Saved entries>
================

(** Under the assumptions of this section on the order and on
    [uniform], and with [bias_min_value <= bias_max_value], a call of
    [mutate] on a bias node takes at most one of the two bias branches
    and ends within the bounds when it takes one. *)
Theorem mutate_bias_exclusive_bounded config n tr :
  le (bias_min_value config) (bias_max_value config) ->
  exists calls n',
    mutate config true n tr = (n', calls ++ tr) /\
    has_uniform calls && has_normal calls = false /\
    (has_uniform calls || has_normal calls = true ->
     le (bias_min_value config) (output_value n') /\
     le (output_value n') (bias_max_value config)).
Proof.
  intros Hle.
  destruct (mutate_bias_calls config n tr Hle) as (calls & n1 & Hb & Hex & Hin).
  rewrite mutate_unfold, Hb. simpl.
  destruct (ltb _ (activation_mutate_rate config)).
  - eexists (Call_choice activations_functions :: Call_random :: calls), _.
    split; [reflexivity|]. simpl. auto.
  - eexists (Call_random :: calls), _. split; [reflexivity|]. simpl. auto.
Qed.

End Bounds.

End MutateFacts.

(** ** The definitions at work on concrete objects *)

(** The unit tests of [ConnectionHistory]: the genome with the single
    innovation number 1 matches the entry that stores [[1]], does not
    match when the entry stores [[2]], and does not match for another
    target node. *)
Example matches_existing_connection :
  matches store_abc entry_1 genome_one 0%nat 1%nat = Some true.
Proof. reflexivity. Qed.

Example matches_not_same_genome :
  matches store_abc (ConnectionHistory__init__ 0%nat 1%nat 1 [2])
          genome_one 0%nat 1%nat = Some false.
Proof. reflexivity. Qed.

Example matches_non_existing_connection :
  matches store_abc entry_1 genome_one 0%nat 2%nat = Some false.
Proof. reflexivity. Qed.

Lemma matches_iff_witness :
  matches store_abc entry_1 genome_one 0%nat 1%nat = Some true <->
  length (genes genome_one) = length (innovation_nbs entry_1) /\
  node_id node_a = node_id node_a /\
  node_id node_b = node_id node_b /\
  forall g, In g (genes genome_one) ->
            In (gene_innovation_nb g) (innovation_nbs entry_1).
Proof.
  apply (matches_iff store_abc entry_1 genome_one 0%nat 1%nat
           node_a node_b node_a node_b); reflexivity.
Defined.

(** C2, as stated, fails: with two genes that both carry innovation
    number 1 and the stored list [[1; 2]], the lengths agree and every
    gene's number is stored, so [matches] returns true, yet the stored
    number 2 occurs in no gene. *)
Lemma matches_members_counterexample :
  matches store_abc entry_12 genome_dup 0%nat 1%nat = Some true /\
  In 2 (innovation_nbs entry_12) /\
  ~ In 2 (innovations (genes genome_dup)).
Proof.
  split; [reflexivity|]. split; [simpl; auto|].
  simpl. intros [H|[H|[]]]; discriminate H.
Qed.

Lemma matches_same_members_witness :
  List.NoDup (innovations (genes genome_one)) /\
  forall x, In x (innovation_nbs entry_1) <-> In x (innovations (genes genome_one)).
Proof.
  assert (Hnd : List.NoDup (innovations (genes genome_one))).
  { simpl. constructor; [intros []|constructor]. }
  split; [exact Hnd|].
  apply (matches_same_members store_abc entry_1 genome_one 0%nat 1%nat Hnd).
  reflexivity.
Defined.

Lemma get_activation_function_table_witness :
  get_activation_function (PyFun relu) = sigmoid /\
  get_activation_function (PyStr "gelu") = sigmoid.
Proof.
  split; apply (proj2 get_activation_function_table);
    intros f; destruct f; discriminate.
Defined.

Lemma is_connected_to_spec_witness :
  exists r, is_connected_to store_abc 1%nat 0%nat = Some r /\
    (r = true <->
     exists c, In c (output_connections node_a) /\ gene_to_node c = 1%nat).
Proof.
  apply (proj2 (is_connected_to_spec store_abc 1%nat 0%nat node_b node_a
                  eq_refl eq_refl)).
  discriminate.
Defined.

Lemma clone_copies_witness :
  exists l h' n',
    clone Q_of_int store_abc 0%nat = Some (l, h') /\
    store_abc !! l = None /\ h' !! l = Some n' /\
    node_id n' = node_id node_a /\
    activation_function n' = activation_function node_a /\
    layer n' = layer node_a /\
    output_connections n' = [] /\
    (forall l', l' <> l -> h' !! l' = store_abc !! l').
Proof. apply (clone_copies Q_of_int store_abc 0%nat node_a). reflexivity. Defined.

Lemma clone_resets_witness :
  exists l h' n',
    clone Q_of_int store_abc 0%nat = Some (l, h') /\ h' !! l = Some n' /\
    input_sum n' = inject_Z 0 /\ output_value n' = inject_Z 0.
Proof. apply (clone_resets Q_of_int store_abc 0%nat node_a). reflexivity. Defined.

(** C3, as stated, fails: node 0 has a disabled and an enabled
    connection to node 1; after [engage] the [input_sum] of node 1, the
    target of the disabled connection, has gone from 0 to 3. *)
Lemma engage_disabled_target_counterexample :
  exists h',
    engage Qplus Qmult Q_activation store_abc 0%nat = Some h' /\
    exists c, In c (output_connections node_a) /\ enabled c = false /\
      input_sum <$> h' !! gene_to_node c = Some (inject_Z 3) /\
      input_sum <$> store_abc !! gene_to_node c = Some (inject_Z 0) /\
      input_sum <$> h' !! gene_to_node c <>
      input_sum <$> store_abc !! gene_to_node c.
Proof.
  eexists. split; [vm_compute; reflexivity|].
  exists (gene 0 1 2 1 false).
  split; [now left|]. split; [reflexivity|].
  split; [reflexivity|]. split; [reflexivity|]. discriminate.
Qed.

================

Copy, without any change, the lines from the one that contains "input_sum <$> h' !! gene_to_node c = Some" to the final line of the entries above.

      input_sum <$> h' !! gene_to_node c = Some (inject_Z 3) /\
      input_sum <$> store_abc !! gene_to_node c = Some (inject_Z 0) /\
      input_sum <$> h' !! gene_to_node c <>
      input_sum <$> store_abc !! gene_to_node c.
Proof.
  eexists. split; [vm_compute; reflexivity|].
  exists (gene 0 1 2 1 false).
  split; [now left|]. split; [reflexivity|].
  split; [reflexivity|]. split; [reflexivity|]. discriminate.
Qed.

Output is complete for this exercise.